# Given entries:
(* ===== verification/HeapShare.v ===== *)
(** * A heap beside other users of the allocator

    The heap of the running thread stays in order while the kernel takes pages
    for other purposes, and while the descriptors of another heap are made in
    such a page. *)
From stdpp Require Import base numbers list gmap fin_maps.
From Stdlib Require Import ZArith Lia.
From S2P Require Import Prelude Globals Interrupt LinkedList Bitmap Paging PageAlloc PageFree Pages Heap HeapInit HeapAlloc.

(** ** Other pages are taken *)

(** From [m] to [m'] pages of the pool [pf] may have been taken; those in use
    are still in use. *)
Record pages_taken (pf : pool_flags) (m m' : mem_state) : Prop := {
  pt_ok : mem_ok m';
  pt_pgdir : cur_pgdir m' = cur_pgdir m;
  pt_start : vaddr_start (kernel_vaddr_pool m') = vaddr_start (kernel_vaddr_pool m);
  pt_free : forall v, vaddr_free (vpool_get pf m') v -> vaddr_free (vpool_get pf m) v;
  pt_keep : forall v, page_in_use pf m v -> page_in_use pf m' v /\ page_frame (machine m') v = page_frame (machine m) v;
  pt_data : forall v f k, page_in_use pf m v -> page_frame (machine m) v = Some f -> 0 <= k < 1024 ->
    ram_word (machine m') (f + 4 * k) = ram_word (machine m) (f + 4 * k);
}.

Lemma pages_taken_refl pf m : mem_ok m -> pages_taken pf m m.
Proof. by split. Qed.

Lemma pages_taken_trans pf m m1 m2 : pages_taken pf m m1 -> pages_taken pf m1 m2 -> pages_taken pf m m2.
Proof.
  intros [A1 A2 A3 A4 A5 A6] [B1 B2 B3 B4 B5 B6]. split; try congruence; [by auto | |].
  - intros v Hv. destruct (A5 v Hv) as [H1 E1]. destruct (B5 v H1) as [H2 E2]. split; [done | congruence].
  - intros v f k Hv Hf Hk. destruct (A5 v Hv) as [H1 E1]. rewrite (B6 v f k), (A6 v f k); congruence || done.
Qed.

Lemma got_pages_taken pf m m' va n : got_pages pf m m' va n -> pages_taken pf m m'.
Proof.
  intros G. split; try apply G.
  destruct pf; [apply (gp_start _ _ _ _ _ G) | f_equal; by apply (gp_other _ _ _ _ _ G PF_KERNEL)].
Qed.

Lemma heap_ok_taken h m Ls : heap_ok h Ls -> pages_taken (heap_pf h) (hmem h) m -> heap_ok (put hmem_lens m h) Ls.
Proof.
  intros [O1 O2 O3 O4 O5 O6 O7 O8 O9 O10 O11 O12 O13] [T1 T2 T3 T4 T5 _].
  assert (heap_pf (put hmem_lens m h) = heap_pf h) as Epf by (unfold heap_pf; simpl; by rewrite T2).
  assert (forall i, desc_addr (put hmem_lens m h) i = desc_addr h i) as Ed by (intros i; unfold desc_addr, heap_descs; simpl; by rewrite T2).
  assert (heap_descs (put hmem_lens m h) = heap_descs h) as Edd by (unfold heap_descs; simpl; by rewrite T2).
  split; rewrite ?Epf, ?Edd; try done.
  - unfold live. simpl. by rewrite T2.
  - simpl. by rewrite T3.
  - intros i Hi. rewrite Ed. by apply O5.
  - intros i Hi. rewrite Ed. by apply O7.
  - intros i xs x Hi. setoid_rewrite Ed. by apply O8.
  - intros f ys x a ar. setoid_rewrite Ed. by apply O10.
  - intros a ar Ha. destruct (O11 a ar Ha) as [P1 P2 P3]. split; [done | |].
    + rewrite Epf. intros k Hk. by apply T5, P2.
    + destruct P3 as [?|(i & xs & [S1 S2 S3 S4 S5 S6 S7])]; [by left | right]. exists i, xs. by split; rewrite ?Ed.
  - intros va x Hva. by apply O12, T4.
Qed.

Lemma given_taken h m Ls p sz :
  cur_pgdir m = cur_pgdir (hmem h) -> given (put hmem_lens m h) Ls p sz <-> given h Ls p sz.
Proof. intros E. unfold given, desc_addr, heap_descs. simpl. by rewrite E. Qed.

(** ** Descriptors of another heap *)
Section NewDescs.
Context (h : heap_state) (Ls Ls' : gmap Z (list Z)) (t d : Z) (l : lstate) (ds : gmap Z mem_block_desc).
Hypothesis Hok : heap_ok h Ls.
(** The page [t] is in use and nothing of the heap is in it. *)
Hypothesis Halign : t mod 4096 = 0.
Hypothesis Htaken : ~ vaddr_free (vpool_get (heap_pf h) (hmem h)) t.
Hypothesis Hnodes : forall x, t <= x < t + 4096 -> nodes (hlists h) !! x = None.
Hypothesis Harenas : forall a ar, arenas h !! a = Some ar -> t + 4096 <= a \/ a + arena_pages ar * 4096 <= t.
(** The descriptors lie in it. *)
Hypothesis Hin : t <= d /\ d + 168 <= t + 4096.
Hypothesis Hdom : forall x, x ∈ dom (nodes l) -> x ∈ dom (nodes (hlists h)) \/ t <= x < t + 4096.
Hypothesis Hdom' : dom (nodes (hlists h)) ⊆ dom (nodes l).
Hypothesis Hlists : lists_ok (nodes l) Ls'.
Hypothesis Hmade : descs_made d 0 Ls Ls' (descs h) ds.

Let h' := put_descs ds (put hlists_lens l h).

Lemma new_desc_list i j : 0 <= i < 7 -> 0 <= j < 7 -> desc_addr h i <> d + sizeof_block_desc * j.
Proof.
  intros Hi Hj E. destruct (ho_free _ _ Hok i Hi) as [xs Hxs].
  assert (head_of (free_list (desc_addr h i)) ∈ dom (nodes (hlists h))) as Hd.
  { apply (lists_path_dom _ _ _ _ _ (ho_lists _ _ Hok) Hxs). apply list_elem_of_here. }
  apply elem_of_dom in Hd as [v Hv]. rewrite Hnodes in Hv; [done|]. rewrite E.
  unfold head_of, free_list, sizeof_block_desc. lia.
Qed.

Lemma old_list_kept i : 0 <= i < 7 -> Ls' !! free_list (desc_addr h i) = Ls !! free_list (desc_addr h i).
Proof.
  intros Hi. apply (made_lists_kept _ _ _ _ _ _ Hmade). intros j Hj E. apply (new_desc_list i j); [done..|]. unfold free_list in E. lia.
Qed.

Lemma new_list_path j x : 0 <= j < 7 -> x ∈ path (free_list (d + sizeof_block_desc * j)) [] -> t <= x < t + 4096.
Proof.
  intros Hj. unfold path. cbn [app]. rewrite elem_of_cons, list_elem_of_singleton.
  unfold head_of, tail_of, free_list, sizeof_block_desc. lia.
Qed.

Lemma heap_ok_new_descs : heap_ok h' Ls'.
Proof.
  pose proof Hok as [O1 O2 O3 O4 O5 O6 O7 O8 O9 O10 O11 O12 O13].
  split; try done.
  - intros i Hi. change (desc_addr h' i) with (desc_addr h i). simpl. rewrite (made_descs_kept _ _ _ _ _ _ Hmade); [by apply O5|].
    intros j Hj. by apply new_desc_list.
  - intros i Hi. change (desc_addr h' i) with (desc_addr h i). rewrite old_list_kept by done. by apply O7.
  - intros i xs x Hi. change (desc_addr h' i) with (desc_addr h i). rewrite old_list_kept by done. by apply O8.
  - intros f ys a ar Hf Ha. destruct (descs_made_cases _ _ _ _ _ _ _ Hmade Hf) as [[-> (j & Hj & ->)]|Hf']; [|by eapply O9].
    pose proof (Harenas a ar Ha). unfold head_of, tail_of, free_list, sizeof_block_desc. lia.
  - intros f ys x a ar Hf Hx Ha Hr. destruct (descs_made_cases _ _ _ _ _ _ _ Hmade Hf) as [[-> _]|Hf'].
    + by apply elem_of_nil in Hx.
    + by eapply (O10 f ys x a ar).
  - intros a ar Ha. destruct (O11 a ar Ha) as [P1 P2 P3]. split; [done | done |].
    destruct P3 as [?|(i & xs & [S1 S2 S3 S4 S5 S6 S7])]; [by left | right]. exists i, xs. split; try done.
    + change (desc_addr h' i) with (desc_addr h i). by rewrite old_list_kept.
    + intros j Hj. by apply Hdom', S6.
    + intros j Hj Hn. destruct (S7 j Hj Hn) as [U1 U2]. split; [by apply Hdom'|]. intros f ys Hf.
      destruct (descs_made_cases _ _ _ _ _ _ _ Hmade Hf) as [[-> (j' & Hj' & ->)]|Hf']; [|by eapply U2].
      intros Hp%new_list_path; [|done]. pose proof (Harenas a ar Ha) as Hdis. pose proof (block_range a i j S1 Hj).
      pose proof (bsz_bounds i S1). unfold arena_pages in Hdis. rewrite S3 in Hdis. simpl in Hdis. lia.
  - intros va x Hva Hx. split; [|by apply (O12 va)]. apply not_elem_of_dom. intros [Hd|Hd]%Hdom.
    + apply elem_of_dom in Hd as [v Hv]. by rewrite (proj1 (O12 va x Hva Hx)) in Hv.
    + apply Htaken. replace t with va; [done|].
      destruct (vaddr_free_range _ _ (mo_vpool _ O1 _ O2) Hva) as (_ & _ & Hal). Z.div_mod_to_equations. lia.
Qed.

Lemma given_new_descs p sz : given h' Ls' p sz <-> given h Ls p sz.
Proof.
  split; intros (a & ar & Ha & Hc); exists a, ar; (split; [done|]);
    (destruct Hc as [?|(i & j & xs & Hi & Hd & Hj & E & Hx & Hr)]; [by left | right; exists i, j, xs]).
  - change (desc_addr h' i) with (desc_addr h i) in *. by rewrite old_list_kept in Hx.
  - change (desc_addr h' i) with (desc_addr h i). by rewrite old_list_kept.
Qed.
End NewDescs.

--

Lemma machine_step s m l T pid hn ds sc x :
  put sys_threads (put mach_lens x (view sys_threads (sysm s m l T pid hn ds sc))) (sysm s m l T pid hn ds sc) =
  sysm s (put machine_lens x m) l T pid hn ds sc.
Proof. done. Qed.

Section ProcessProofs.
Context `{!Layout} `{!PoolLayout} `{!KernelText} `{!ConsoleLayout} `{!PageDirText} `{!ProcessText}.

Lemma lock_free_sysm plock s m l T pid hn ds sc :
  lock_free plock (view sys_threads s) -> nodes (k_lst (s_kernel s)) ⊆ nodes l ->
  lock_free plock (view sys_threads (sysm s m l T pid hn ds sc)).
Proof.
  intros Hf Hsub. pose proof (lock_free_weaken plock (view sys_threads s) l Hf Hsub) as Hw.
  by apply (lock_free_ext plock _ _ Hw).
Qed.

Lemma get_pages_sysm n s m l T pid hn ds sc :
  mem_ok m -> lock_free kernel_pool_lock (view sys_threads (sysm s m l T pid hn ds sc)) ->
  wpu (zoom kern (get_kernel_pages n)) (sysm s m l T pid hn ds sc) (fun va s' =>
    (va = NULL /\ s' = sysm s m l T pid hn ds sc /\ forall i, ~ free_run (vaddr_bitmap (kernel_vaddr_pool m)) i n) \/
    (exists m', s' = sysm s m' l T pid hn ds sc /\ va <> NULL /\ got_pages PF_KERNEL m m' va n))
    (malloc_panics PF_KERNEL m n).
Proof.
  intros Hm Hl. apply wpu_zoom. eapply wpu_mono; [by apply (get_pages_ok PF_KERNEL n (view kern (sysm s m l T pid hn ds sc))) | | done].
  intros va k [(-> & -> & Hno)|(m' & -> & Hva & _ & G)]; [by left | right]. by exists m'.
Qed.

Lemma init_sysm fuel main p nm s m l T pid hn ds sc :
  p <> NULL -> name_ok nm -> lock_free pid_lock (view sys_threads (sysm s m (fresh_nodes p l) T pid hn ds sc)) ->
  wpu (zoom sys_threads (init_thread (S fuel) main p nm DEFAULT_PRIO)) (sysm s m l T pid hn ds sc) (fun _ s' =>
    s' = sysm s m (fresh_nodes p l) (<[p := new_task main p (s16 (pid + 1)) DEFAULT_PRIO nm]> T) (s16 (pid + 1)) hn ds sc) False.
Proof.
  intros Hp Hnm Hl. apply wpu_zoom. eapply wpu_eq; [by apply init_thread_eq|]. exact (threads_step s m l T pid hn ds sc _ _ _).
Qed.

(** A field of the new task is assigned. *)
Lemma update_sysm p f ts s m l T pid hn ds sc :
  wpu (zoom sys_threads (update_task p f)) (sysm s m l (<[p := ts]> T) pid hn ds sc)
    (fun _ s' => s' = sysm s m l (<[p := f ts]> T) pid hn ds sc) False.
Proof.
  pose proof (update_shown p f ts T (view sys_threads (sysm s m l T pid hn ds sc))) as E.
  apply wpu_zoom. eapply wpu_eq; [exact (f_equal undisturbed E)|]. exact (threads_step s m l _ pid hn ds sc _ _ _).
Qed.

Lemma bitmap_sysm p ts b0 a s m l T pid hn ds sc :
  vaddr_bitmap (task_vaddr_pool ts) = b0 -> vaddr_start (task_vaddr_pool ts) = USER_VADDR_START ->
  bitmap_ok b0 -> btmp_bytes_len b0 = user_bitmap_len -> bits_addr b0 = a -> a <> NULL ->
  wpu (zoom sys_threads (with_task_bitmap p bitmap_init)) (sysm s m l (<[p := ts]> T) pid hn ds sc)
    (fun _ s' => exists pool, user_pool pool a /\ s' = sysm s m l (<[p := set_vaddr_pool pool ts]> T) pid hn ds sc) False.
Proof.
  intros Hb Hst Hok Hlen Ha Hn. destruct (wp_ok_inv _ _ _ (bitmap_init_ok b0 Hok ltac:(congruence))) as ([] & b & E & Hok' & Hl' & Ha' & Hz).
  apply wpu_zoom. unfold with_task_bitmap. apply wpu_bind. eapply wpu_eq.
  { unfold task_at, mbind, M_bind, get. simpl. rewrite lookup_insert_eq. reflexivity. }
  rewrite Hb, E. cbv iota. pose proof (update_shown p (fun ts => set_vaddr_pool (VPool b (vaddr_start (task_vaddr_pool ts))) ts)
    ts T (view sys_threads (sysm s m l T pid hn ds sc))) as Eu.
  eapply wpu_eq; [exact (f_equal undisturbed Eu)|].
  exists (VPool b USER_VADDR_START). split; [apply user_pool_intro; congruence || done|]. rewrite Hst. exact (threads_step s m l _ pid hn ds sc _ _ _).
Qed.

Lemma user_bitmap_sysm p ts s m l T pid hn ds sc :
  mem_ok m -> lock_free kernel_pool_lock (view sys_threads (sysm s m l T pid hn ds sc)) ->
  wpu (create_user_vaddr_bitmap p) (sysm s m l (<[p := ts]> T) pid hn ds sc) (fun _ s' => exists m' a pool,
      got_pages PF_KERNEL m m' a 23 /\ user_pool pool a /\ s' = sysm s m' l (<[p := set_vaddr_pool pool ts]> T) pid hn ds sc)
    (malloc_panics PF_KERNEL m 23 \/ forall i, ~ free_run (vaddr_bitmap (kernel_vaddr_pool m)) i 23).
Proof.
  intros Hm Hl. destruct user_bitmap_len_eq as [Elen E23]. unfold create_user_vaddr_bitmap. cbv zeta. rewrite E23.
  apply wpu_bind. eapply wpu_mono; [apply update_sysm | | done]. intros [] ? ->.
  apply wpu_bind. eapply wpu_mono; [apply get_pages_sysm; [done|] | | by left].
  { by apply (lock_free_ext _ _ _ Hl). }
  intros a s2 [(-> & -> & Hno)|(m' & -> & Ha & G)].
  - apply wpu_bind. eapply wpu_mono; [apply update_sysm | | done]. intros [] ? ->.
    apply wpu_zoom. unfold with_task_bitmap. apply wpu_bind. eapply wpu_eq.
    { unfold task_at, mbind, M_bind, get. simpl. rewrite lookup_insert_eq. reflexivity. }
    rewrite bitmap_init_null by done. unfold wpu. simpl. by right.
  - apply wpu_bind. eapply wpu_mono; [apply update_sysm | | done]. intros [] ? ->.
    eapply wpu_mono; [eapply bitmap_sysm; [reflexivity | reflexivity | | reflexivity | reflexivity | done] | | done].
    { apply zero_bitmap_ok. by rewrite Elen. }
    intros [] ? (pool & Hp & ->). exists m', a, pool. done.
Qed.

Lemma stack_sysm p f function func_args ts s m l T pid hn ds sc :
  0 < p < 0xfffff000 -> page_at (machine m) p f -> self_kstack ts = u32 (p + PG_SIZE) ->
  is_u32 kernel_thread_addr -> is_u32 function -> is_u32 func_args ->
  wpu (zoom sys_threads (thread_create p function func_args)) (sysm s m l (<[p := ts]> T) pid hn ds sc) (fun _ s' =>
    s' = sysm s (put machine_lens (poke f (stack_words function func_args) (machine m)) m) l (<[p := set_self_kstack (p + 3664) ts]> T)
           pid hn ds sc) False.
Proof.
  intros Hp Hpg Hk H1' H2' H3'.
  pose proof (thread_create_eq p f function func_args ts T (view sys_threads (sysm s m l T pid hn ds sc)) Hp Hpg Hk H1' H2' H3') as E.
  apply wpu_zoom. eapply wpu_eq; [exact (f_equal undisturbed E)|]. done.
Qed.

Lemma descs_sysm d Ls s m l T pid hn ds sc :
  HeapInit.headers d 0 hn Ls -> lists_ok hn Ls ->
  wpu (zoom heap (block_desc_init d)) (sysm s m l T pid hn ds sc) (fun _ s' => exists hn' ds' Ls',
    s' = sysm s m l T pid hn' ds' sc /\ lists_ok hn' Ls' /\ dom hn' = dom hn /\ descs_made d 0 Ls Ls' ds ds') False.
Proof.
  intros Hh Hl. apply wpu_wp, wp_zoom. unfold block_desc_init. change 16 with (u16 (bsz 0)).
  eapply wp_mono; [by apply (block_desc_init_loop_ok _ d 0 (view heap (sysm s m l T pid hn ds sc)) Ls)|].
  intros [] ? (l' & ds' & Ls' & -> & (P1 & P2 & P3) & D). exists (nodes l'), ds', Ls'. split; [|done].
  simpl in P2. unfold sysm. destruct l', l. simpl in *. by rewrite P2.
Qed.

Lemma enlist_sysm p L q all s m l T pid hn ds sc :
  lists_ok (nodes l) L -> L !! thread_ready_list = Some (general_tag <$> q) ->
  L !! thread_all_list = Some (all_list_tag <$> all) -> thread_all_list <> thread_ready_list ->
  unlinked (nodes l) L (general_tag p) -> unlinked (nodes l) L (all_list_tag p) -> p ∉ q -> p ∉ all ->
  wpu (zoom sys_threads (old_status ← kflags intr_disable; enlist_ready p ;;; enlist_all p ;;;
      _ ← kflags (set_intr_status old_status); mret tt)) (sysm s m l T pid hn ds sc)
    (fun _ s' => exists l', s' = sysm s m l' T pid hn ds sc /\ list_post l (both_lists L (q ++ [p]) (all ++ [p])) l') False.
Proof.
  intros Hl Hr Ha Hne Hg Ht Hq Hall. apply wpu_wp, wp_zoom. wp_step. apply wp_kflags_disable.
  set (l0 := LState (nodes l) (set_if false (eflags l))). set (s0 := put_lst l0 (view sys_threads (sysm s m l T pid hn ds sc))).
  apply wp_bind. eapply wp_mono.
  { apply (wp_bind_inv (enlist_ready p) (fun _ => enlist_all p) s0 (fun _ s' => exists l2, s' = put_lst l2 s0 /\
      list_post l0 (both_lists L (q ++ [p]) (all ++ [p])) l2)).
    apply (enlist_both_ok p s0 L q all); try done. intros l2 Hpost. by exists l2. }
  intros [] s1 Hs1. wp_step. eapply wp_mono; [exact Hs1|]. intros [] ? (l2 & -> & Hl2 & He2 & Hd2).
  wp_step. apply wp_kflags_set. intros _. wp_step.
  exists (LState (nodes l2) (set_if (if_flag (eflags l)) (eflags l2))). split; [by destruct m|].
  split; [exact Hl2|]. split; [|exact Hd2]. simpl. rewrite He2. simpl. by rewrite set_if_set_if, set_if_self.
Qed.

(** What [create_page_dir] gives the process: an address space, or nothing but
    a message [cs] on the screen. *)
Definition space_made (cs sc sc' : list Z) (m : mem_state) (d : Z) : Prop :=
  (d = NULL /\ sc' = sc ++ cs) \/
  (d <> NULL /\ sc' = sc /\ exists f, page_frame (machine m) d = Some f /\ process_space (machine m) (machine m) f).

# About this task:
In the listing above, find the line with "(* ===== verification/HeapShare.v ===== *)" and the line with "(** ** Other pages are taken *)"; set down exactly those two lines and every line between them, nothing more.

# Task response:
(* ===== verification/HeapShare.v ===== *)
(** * A heap beside other users of the allocator

    The heap of the running thread stays in order while the kernel takes pages
    for other purposes, and while the descriptors of another heap are made in
    such a page. *)
From stdpp Require Import base numbers list gmap fin_maps.
From Stdlib Require Import ZArith Lia.
From S2P Require Import Prelude Globals Interrupt LinkedList Bitmap Paging PageAlloc PageFree Pages Heap HeapInit HeapAlloc.

(** ** Other pages are taken *)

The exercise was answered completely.